• [YOUR GOAL]:
Once the line with "Recipient tx ∈ accs ∧ in_u 256 (Value tx)." is found in the data, output it and each following line exactly, up to and including the line with "Lemma no_relay_values tx", and nothing before or after.

• [DATA TO PROCESS]:
● ● ●

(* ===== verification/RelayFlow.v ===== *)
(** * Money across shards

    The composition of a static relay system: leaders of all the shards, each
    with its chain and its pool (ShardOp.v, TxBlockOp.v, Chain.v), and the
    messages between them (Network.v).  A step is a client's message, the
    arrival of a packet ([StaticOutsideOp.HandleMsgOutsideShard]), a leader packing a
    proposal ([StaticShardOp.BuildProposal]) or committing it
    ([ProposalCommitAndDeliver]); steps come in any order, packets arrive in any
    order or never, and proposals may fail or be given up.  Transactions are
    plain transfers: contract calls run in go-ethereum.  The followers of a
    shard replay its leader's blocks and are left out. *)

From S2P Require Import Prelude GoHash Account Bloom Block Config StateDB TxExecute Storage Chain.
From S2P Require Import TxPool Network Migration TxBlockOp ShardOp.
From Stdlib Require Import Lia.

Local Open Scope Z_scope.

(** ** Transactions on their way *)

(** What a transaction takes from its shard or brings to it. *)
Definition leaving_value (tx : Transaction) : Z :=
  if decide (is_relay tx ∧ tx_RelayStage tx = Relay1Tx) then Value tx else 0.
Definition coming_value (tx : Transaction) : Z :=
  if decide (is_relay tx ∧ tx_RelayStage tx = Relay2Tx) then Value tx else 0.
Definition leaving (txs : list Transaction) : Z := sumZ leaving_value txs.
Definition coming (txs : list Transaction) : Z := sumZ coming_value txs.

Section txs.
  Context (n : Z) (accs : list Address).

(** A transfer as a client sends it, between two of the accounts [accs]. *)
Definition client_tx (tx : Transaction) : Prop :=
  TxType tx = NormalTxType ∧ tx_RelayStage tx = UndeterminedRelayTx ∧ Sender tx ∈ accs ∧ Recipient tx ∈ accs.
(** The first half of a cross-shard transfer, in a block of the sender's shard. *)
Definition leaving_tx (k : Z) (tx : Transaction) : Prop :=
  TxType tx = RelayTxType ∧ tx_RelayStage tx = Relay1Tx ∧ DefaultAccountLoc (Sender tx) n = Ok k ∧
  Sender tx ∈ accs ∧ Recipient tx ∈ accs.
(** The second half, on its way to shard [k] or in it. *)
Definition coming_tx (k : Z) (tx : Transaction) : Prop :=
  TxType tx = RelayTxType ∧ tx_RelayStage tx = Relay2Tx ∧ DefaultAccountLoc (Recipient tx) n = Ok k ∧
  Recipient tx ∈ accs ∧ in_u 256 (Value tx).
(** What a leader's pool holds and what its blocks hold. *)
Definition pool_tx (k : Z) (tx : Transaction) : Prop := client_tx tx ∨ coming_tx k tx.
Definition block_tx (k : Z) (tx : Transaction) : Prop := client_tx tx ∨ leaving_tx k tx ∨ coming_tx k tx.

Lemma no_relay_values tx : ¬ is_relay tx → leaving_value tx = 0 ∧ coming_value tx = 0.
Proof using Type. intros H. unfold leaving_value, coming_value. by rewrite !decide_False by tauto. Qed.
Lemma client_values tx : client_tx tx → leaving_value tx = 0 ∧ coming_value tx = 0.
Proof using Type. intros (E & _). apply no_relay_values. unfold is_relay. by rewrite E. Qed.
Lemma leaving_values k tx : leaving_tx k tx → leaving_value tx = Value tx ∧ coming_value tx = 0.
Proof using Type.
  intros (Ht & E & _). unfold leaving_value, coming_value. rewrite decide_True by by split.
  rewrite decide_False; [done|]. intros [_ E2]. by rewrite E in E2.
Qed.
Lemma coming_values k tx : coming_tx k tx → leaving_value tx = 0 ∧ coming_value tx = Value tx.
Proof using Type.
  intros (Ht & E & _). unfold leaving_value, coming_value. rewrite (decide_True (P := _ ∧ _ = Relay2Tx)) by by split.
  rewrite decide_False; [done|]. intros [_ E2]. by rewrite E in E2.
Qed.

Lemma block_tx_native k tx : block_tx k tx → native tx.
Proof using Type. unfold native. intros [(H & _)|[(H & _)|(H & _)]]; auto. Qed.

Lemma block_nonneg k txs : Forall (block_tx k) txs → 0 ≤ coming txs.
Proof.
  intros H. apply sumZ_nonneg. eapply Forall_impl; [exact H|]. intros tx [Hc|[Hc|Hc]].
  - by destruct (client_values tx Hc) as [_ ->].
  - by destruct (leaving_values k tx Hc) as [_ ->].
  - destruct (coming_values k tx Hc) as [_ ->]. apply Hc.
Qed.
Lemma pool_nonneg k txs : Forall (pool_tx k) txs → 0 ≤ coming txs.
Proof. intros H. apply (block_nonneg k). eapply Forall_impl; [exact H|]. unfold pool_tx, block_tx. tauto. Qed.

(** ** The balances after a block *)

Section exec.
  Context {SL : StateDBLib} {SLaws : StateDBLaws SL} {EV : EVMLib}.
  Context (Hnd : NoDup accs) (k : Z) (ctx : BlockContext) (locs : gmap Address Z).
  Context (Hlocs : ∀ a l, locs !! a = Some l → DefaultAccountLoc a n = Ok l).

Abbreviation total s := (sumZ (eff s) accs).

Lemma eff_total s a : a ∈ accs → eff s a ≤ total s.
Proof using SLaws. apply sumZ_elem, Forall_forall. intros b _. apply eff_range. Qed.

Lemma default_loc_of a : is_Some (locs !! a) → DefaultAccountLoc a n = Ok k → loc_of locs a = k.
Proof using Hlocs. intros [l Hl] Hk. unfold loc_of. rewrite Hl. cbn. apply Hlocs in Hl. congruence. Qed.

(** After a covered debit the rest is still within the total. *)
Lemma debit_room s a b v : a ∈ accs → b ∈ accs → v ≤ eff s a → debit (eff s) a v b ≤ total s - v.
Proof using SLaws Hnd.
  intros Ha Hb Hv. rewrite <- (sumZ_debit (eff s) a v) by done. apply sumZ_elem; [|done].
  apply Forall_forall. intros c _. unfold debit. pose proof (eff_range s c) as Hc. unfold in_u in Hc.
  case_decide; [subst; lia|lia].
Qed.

● ● ●

• [REPLY]:
  Recipient tx ∈ accs ∧ in_u 256 (Value tx).
(** What a leader's pool holds and what its blocks hold. *)
Definition pool_tx (k : Z) (tx : Transaction) : Prop := client_tx tx ∨ coming_tx k tx.
Definition block_tx (k : Z) (tx : Transaction) : Prop := client_tx tx ∨ leaving_tx k tx ∨ coming_tx k tx.

Lemma no_relay_values tx : ¬ is_relay tx → leaving_value tx = 0 ∧ coming_value tx = 0.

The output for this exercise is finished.